PAMEKASAN,korantimes.com- Pemerintah Kabupaten Pamekasan melalui Badan Kepegawaian dan Pengembangan Sumber Daya Manusia (BKPSDM) memastikan proses perpanjangan perjanjian kerja bagi Pegawai Pemerintah dengan Perjanjian Kerja (PPPK) Paruh Waktu dilakukan secara selektif.
Kepala Badan Kepegawaian dan Pengembangan Sumber Daya Manusia (BKPSDM) Pamekasan, Moh. Alwi, mengatakan perpanjangan tersebut dilakukan berdasarkan usulan dari Kepala Perangkat Daerah setelah melalui verifikasi pemenuhan persyaratan. Perpanjangan ini hanya mengubah masa perjanjian kerja, tidak mengubah substansi Keputusan Pengangkatan PPPK Paruh Waktu yang tetap berlaku sampai berakhirnya masa perpanjangan.

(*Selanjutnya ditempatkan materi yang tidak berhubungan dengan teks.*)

(** X11: [parse_question] raises only on a question of more than 4300
    characters, and then [ValueError], the refusal of [int] to convert a
    longer run of digits; on every other question it returns, and the
    window [N] and the count [M] it reads are never negative. *)
Theorem parse_question_total (question : option string) :
  let text := match question with Some q => q | None => "" end in
  (forall p, parse_question question = Ok p ->
             (0 <= N p)%Z /\ (0 <= M p)%Z /\ raw p = strip text)
  /\ ((String.length text <= max_str_digits)%nat ->
      exists p, parse_question question = Ok p)
  /\ (forall e, parse_question question = Raise e ->
                (max_str_digits < String.length text)%nat
                /\ exists msg, e = ValueError msg).
Proof. exact (parse_question_cases question). Qed.

Lemma incl_lstrip (s : list ascii) : incl (lstrip s) s.
Proof.
  induction s as [|c t IH]; simpl; [apply incl_refl|].
  destruct (is_space c); [now apply incl_tl | apply incl_refl].
Qed.

Lemma incl_rstrip (s : list ascii) : incl (rstrip s) s.
Proof.
  induction s as [|c t IH]; simpl; [apply incl_refl|].
  destruct (rstrip t) as [|a r].
  - destruct (is_space c); [apply incl_nil_l|].
    intros x [<-|[]]. now left.
  - intros x [<-|Hx]; [now left | right; now apply IH].
Qed.

Lemma lower_char_digit (c : ascii) :
  is_digit (lower_char c) = true -> is_digit c = true.
Proof.
  unfold lower_char, is_digit.
  destruct (_ || _)%bool eqn:E; [|auto].
  rewrite N_ascii_embedding.
  - intros H. apply andb_true_iff in H as [H1 H2]. apply N.leb_le in H1, H2.
    apply orb_true_iff in E as [E|E].
    + apply andb_true_iff in E as [E1 E2]. apply N.leb_le in E1, E2. lia.
    + apply andb_true_iff in E as [E _].
      apply andb_true_iff in E as [E1 E2]. apply N.leb_le in E1, E2. lia.
  - apply orb_true_iff in E as [E|E].
    + apply andb_true_iff in E as [E1 E2]. apply N.leb_le in E1, E2. lia.
    + apply andb_true_iff in E as [E _].
      apply andb_true_iff in E as [E1 E2]. apply N.leb_le in E1, E2. lia.
Qed.

Lemma incl_after_literal (lit s r : list ascii) :
  after_literal lit s = Some r -> incl r s.
Proof.
  revert s. induction lit as [|a lit IH]; intros s; simpl.
  - intros H. injection H as <-. apply incl_refl.
  - destruct s as [|c s]; [discriminate|].
    destruct (Ascii.eqb a c); [|discriminate].
    intros H. apply incl_tl. now apply IH.
Qed.

Lemma incl_run1 (cls : ascii -> bool) (s a r : list ascii) :
  run1 cls s = Some (a, r) -> incl a s /\ incl r s.
Proof.
  unfold run1. pose proof (span_spec cls s) as H.
  destruct (span cls s) as [a' r']. destruct H as (-> & _ & _).
  destruct a' as [|c a']; [discriminate|].
  intros E. injection E as <- <-.
  split; [apply incl_appl | apply incl_appr]; apply incl_refl.
Qed.

Lemma match_last_n_incl (s ds : list ascii) :
  match_last_n s = Some ds -> incl ds s.
Proof.
  unfold match_last_n, obind.
  destruct (after_literal _ s) as [r|] eqn:E0; [|discriminate].
  destruct (run1 is_space r) as [[w r1]|] eqn:E1; [|discriminate]. cbn [snd].
  destruct (run1 is_digit r1) as [[d r2]|] eqn:E2; [|discriminate]. cbn [snd fst].
  destruct (run1 is_space r2) as [[w2 r3]|]; [|discriminate]. cbn [snd].
  destruct (after_literal _ r3); [|discriminate].
  intros H. injection H as <-.
  apply incl_after_literal in E0. apply incl_run1 in E1 as [_ E1].
  apply incl_run1 in E2 as [E2 _].
  eapply incl_tran; [exact E2|]. eapply incl_tran; eassumption.
Qed.

Lemma match_top_m_incl (s ds : list ascii) :
  match_top_m s = Some ds -> incl ds s.
Proof.
  unfold match_top_m, obind.
  destruct (after_literal _ s) as [r|] eqn:E0; [|discriminate].
  destruct (run1 is_space r) as [[w r1]|] eqn:E1; [|discriminate]. cbn [snd].
  destruct (run1 is_digit r1) as [[d r2]|] eqn:E2; [|discriminate]. cbn [snd fst].
  intros H. injection H as <-.
  apply incl_after_literal in E0. apply incl_run1 in E1 as [_ E1].
  apply incl_run1 in E2 as [E2 _].
  eapply incl_tran; [exact E2|]. eapply incl_tran; eassumption.
Qed.

Lemma no_digit_no_match (m : list ascii -> option (list ascii)) (q : list ascii) :
  (forall s ds, m s = Some ds ->
                incl ds s /\ ds <> [] /\ forallb is_digit ds = true) ->
  (forall c, In c q -> is_digit c = false) ->
  re_search m q = None.
Proof.
  intros Hm Hq. destruct (re_search m q) as [ds|] eqn:E; [|reflexivity].
  exfalso. apply re_search_some in E as (pre & suf & -> & E).
  apply Hm in E as (Hi & Hne & Hd).
  destruct ds as [|c ds]; [congruence|].
  simpl in Hd. apply andb_true_iff in Hd as [Hc _].
  rewrite Hq in Hc; [discriminate|].
  apply in_or_app. right. apply Hi. now left.
Qed.

(** X12: a question without any digit gets the defaults: a window of five
    years and the three top crops. *)
Theorem parse_question_defaults (question : string) :
  (forall c, In c (list_ascii_of_string question) -> is_digit c = false) ->
  parse_question (Some question) = Ok (mkParsed (strip question) 5 3).
Proof.
  intros H. unfold parse_question.
  assert (Hq : forall c, In c (list_ascii_of_string (lower (strip question))) ->
                         is_digit c = false).
  { intros c Hc. unfold lower, strip, lift in Hc.
    rewrite !list_ascii_of_string_of_list_ascii in Hc.
    unfold lower_l in Hc. apply in_map_iff in Hc as (c0 & <- & Hc0).
    destruct (is_digit (lower_char c0)) eqn:E; [|reflexivity].
    apply lower_char_digit in E. rewrite H in E; [discriminate|].
    unfold strip_l in Hc0. now apply incl_rstrip, incl_lstrip in Hc0. }
  rewrite (@no_digit_no_match match_last_n), (@no_digit_no_match match_top_m);
    auto.
  - intros s ds E. split; [now apply match_top_m_incl|].
    now apply match_top_m_digits in E.
  - intros s ds E. split; [now apply match_last_n_incl|].
    now apply match_last_n_digits in E.
Qed.


Lemma list_of_append (a b : string) :
  list_ascii_of_string (a ++ b) = (list_ascii_of_string a ++ list_ascii_of_string b)%list.
Proof. induction a as [|c a IH]; simpl; congruence. Qed.

Lemma numeral_digits (n : BinNums.N) :
  forallb is_digit (list_ascii_of_string (numeral n)) = true
  /\ list_ascii_of_string (numeral n) <> [].
Proof.
  unfold numeral. split.
  - induction (N.to_uint n) as [|d IH|d IH|d IH|d IH|d IH|d IH|d IH|d IH|d IH|d IH];
      simpl; auto.
  - pose proof (DecimalN.Unsigned.of_to n) as H.
    destruct (N.to_uint n) eqn:E; simpl; try discriminate.
    destruct n as [|p]; [discriminate E|].
    simpl in H. discriminate H.
Qed.

Lemma int_of_numeral (n : BinNums.N) :
  (String.length (numeral n) <= max_str_digits)%nat ->
  int_of_digits (list_ascii_of_string (numeral n)) = Ok (Z.of_N n).
Proof.
  intros Hl. unfold int_of_digits. destruct (numeral_digits n) as [_ Hne].
  rewrite length_list_ascii.
  destruct (Nat.ltb_spec max_str_digits (String.length (numeral n)));
    [lia|].
  destruct (list_ascii_of_string (numeral n)) as [|c t] eqn:E; [congruence|].
  rewrite <- E, string_of_list_ascii_of_string. unfold numeral.
  now rewrite NilEmpty.usu, DecimalN.Unsigned.of_to.
Qed.

Lemma span_app (cls : ascii -> bool) (a r : list ascii) :
  forallb cls a = true ->
  match r with c :: _ => cls c = false | [] => True end ->
  span cls (a ++ r) = (a, r).
Proof.
  intros Ha Hr. induction a as [|c a IH]; simpl.
  - destruct r as [|c r]; simpl; [reflexivity|]. now rewrite Hr.
  - simpl in Ha. apply andb_true_iff in Ha as [Hc Ha].
    now rewrite Hc, IH.
Qed.

Lemma run1_numeral (n : BinNums.N) (c : ascii) (r : list ascii) :
  is_digit c = false ->
  run1 is_digit (list_ascii_of_string (numeral n) ++ c :: r)
  = Some (list_ascii_of_string (numeral n), c :: r).
Proof.
  intros Hc. destruct (numeral_digits n) as [Hd Hne].
  unfold run1. rewrite span_app by assumption.
  destruct (list_ascii_of_string (numeral n)); [congruence | reflexivity].
Qed.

“Perpanjangan perjanjian kerja bagi PPPK Paruh Waktu didasarkan pada tiga aspek utama, yakni pencapaian kinerja, kesesuaian kompetensi, dan kebutuhan unit kerja,” ujar Moh. Alwi, kepada wartawan korantimes.com.
Hingga saat ini, proses pengusulan,kata Moh. Alwi, masih berlangsung. Batas akhir permintaan pengusulan perpanjangan dari Perangkat Daerah ditetapkan pada tanggal 21 September, sehingga data belum masuk seluruhnya.
Dari data sementara yang telah masuk, tercatat ada 10 orang yang tidak diusulkan untuk perpanjangan. Rinciannya, 5 orang mengundurkan diri Atas Permintaan Sendiri (APS), 3 orang memasuki Batas Usia Pensiun (BUP), 1 orang meninggal dunia, dan 1 orang tidak diusulkan karena alasan disiplin lantaran tidak masuk kerja selama 3 bulan terakhir yang dibuktikan dengan daftar absen.
BKPSDM menegaskan, mekanisme ini dilakukan untuk memastikan aparatur yang diperpanjang benar-benar memiliki dedikasi dan memenuhi kebutuhan organisasi perangkat daerah.